(** The indicator set always has its four keys, in the order of the
    source. *)
Lemma check_shape (w : world) (self : defender) (filepath : string)
    (t : list effect) (indicators : list (string * bool)) :
  _check_suspicious_activity w self filepath = (t, Ok indicators) ->
  exists high burst anomaly,
    indicators
    = [("suspicious_extension",
        existsb (endswith (lower filepath)) suspicious_suffixes);
       ("high_entropy", high); ("mass_modification", burst);
       ("ml_anomaly", anomaly)].
Proof.
  unfold _check_suspicious_activity.
  destruct (detect_encryption_returns w filepath) as [t1 [high ->]].
  destruct (mass_modification w (file_operations self)) as [burst|e];
    [|simpl; discriminate].
  destruct (ml_anomaly w self) as [t3 [anomaly|e]]; simpl; [|discriminate].
  intros H. injection H as _ <-. exists high, burst, anomaly. reflexivity.
Qed.

(** X3: when the model raises on the sampled vector, the exception leaves
    [on_modified]; the event has already been appended to the window and
    the window pruned, while the score and the last alert are left as they
    were and the response sequence is not entered. *)
Theorem model_failure_leaves_event_recorded (w : world) (self : defender)
    (event : fs_event) (mdl : ml_model) (f : Q) (fs : list Q) (e : exception) :
  ignored self event = false ->
  model self = Some mdl ->
  psutil_sample w = Ok (f :: fs) ->
  mdl (f :: fs) = Raise e ->
  value_of (snd (on_modified w self event)) = Raise e
  /\ file_operations (fst (on_modified w self event))
     = prune (now_prune w) 0 (file_operations self ++ [now_append w])
  /\ suspicion_score (fst (on_modified w self event)) = suspicion_score self
  /\ last_alert (fst (on_modified w self event)) = last_alert self
  /\ response_invoked (snd (on_modified w self event)) = false.
Proof.
  intros Hig Hmodel Hsample Hraise.
  assert (Hml : value_of (ml_anomaly w (recorded w self)) = Raise e).
  { rewrite ml_anomaly_value. cbn [model recorded set_file_operations].
    rewrite Hmodel, Hsample, Hraise. reflexivity. }
  pose proof (check_value w (recorded w self) (src_path event)) as Hcv.
  rewrite Hml in Hcv.
  destruct (on_modified_handled w self event)
    as [Hig' | t e' _ Hc | t ind _ Hc Hany | t ind _ Hc Hany Hf
        | t ind t' e' _ Hc Hany Hf Ht | t ind t' rep _ Hc Hany Hf Ht];
    try congruence;
    try (rewrite Hc in Hcv; discriminate).
  rewrite Hc in Hcv. simpl in Hcv. injection Hcv as ->.
  simpl. repeat split.
  unfold response_invoked, trace_of. simpl.
  exact (check_trace_quiet _ _ _ _ _ Hc).
Qed.

(** A defender with a model that fails, on a machine that answers the
    readings. *)
Lemma model_failure_leaves_event_recorded_witness :
  ignored (with_model fresh (Some broken_model)) locked_file = false
  /\ suspicion_score
       (fst (on_modified sampled (with_model fresh (Some broken_model)) locked_file))
     = 0
  /\ file_operations
       (fst (on_modified sampled (with_model fresh (Some broken_model)) locked_file))
     = [0].
Proof.
  assert (Hig : ignored (with_model fresh (Some broken_model)) locked_file = false)
    by reflexivity.
  destruct (model_failure_leaves_event_recorded sampled
              (with_model fresh (Some broken_model)) locked_file broken_model
              12%Q [40; 180; 55; 1000; 2000]%Q
              (Exn ValueError "X has 6 features, but IsolationForest is expecting 10")
              Hig eq_refl eq_refl eq_refl)
    as [_ [Hw [Hs _]]].
  split; [exact Hig|]. split; [exact Hs|exact Hw].
Defined.

(** ** Names the defender reacts to *)

Lemma lower_app (a b : string) : lower (a ++ b) = (lower a ++ lower b)%string.
Proof. induction a as [|c a IH]; simpl; [reflexivity|rewrite IH; reflexivity]. Qed.

Lemma string_length_app (a b : string) :
  String.length (a ++ b) = (String.length a + String.length b)%nat.
Proof. induction a as [|c a IH]; simpl; [reflexivity|rewrite IH; reflexivity]. Qed.

Lemma substring_whole (s : string) : String.substring 0 (String.length s) s = s.
Proof. induction s as [|c s IH]; simpl; [reflexivity|rewrite IH; reflexivity]. Qed.

Lemma substring_skip (a s : string) :
  String.substring (String.length a) (String.length s) (a ++ s) = s.
Proof. induction a as [|c a IH]; simpl; [apply substring_whole|exact IH]. Qed.

Lemma endswith_app (a s : string) : endswith (a ++ s) s = true.
Proof.
  unfold endswith. rewrite string_length_app.
  replace (String.length a + String.length s - String.length s)%nat
    with (String.length a) by lia.
  rewrite substring_skip, String.eqb_refl.
  destruct (Nat.leb_spec (String.length s) (String.length a + String.length s));
    [reflexivity|lia].
Qed.

Lemma suspicious_extension_app (stem ext : string) :
  In (lower ext) suspicious_suffixes ->
  existsb (endswith (lower (stem ++ ext))) suspicious_suffixes = true.
Proof.
  intros Hin. apply existsb_exists. exists (lower ext). split; [exact Hin|].
  rewrite lower_app. apply endswith_app.
Qed.

(** X4: a path that ends, in any mix of letter cases, with one of
    .encrypted, .locked, .crypt or .ransom always has the indicator
    [suspicious_extension] set, so its indicator set has a true entry and
    the event is worth 2 to 8 points; the paths the simulator renames its
    files to ([filepath].encrypted) are of that kind. *)
Theorem suspicious_suffix_is_flagged (w : world) (self : defender)
    (stem ext : string) (t : list effect) (indicators : list (string * bool)) :
  In (lower ext) suspicious_suffixes ->
  _check_suspicious_activity w self (stem ++ ext) = (t, Ok indicators) ->
  indicator "suspicious_extension" indicators = Some true
  /\ any (values indicators) = true
  /\ 2 <= score_increase_of indicators <= 8.
Proof.
  intros Hin Hc. destruct (check_shape _ _ _ _ _ Hc) as [high [burst [anomaly ->]]].
  rewrite (suspicious_extension_app stem ext Hin).
  split; [reflexivity|]. split; [reflexivity|].
  destruct high, burst, anomaly; vm_compute; split; discriminate.
Qed.

(** The file the simulator makes of /w/file_3.docx. *)
Lemma suspicious_suffix_is_flagged_witness :
  In (lower ".encrypted") suspicious_suffixes
  /\ ransomware_simulator.encrypted_path "/w/file_3.docx"
     = ("/w/file_3.docx" ++ ".encrypted")%string
  /\ indicator "suspicious_extension"
       [("suspicious_extension", true); ("high_entropy", false);
        ("mass_modification", false); ("ml_anomaly", false)] = Some true.
Proof.
  assert (Hin : In (lower ".encrypted") suspicious_suffixes) by (left; reflexivity).
  destruct (suspicious_suffix_is_flagged (calm 0 []) fresh "/w/file_3.docx"
              ".encrypted"
              [Log WARNING
                 "Could not analyze /w/file_3.docx.encrypted: [Errno 2] No such file or directory"]
              _ Hin eq_refl) as [H _].
  split; [exact Hin|]. split; [reflexivity|exact H].
Defined.

(** ** Runs of the state machine *)

Lemma score_increase_le_8 (w : world) (self : defender) (filepath : string)
    (t : list effect) (indicators : list (string * bool)) :
  _check_suspicious_activity w self filepath = (t, Ok indicators) ->
  0 <= score_increase_of indicators <= 8.
Proof.
  intros Hc. destruct (check_shape _ _ _ _ _ Hc) as [high [burst [anomaly ->]]].
  destruct (existsb (endswith (lower filepath)) suspicious_suffixes),
    high, burst, anomaly; vm_compute; split; discriminate.
Qed.

Lemma on_modified_score_step (w : world) (self : defender) (event : fs_event) :
  0 <= alert_threshold self ->
  suspicion_score (fst (on_modified w self event)) <= suspicion_score self + 8.
Proof.
  intros Hthr.
  destruct (on_modified_handled w self event)
    as [Hig | t e Hig Hc | t ind Hig Hc Hany | t ind Hig Hc Hany Hf
        | t ind t' e Hig Hc Hany Hf Ht | t ind t' rep Hig Hc Hany Hf Ht];
    simpl; try lia;
    pose proof (score_increase_le_8 _ _ _ _ _ Hc) as Hinc; try lia.
  apply firing_condition_raised in Hf. destruct Hf as [Hf _].
  assert (alert_threshold self / 2 <= alert_threshold self); [|lia].
  apply Z.div_le_upper_bound; lia.
Qed.

Lemma run_score_step (self : defender) (evs : list (world * fs_event)) :
  0 <= alert_threshold self ->
  suspicion_score (run self evs)
  <= suspicion_score self + 8 * Z.of_nat (List.length evs).
Proof.
  revert self. induction evs as [|[w event] evs IH]; intros self Hthr.
  - simpl. lia.
  - cbn [run List.length].
    pose proof (on_modified_score_step w self event Hthr) as Hstep.
    destruct (on_modified_config w self event) as [Hcfg _].
    specialize (IH (fst (on_modified w self event))).
    rewrite Hcfg in IH. specialize (IH Hthr). lia.
Qed.

(** X5: an event raises the score by at most 8, so after n events from the
    start the score is at most 8 n, and the response sequence cannot be
    entered on the event that follows them unless the threshold is at most
    8 (n + 1); the threshold is taken non-negative. *)
Theorem score_grows_by_at_most_eight
    (p : string) (thr cd : Z) (mail : option string) (mdl : option ml_model)
    (evs : list (world * fs_event)) :
  0 <= thr ->
  suspicion_score (run (__init__ p thr cd mail mdl) evs)
  <= 8 * Z.of_nat (List.length evs)
  /\ forall w event,
       response_invoked
         (snd (on_modified w (run (__init__ p thr cd mail mdl) evs) event)) = true ->
       thr <= 8 * (Z.of_nat (List.length evs) + 1).
Proof.
  intros Hthr.
  pose proof (run_score_step (__init__ p thr cd mail mdl) evs Hthr) as Hrun.
  cbn [suspicion_score __init__] in Hrun.
  split; [lia|].
  intros w event Hinv.
  apply (handled_invoked _ _ _ _ (on_modified_handled _ _ _)) in Hinv.
  destruct Hinv as [_ [t [ind [Hc [_ Hf]]]]].
  apply firing_condition_raised in Hf. destruct Hf as [Hf _].
  destruct (run_config (__init__ p thr cd mail mdl) evs) as [Hcfg _].
  rewrite Hcfg in Hf. cbn [alert_threshold __init__] in Hf.
  pose proof (score_increase_le_8 _ _ _ _ _ Hc). lia.
Qed.

(** With the default threshold 10, no response on the first event. *)
Lemma score_grows_by_at_most_eight_witness :
  0 <= 10
  /\ suspicion_score (run (__init__ "/w" 10 5 None None) [at_time 0]) <= 8 * 1.
Proof.
  assert (H0 : 0 <= 10) by discriminate.
  split; [exact H0|].
  exact (proj1 (score_grows_by_at_most_eight "/w" 10 5 None None [at_time 0] H0)).
Defined.

Lemma prune_length (now : nat -> Z) (ops : list Z) (i : nat) :
  (List.length (prune now i ops) <= List.length ops)%nat.
Proof.
  revert i. induction ops as [|a ops IH]; intros i; cbn [prune List.length]; [lia|].
  specialize (IH (S i)).
  destruct (now i - a <? timedelta_minutes 1); cbn [List.length]; lia.
Qed.

Lemma on_modified_window_length (w : world) (self : defender) (event : fs_event) :
  (List.length (file_operations (fst (on_modified w self event)))
   <= S (List.length (file_operations self)))%nat.
Proof.
  rewrite on_modified_file_operations.
  destruct (ignored self event); [lia|].
  unfold recorded. cbn [file_operations set_file_operations].
  pose proof (prune_length (now_prune w) (file_operations self ++ [now_append w]) 0)
    as H.
  rewrite length_app in H. simpl in H. lia.
Qed.

Lemma run_window_length (self : defender) (evs : list (world * fs_event)) :
  (List.length (file_operations (run self evs))
   <= List.length (file_operations self) + List.length evs)%nat.
Proof.
  revert self. induction evs as [|[w event] evs IH]; intros self;
    cbn [run List.length]; [lia|].
  specialize (IH (fst (on_modified w self event))).
  pose proof (on_modified_window_length w self event). lia.
Qed.

(** X6: the window holds at most one entry per event received, so the
    burst detector answers false on each of the first 15 events after the
    start, however close together they come. *)
Theorem burst_needs_sixteen_events
    (p : string) (thr cd : Z) (mail : option string) (mdl : option ml_model)
    (evs : list (world * fs_event)) (w : world) :
  (List.length evs < 15)%nat ->
  (List.length (file_operations (run (__init__ p thr cd mail mdl) evs))
   <= List.length evs)%nat
  /\ mass_modification w
       (file_operations (recorded w (run (__init__ p thr cd mail mdl) evs)))
     = Ok false.
Proof.
  intros Hlen.
  pose proof (run_window_length (__init__ p thr cd mail mdl) evs) as Hrun.
  cbn [file_operations __init__ List.length] in Hrun.
  split; [lia|].
  unfold mass_modification, recorded. cbn [file_operations set_file_operations].
  pose proof (prune_length (now_prune w)
                (file_operations (run (__init__ p thr cd mail mdl) evs)
                 ++ [now_append w]) 0) as Hp.
  rewrite length_app in Hp. simpl in Hp.
  destruct (Z.ltb_spec 15
              (Z.of_nat
                 (List.length
                    (prune (now_prune w) 0
                       (file_operations (run (__init__ p thr cd mail mdl) evs)
                        ++ [now_append w])))));
    [lia|reflexivity].
Qed.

◇ ◇ ◇ ◇ ◇

__PROMPT__:
In the entries above, restate word for word the lines between the one holding "[Log WARNING" and the one holding "(** ** Runs of the state machine *)", inclusive, and nothing besides.

__OUTPUT FOR THIS EXERCISE__:
              [Log WARNING
                 "Could not analyze /w/file_3.docx.encrypted: [Errno 2] No such file or directory"]
              _ Hin eq_refl) as [H _].
  split; [exact Hin|]. split; [reflexivity|exact H].
Defined.

(** ** Runs of the state machine *)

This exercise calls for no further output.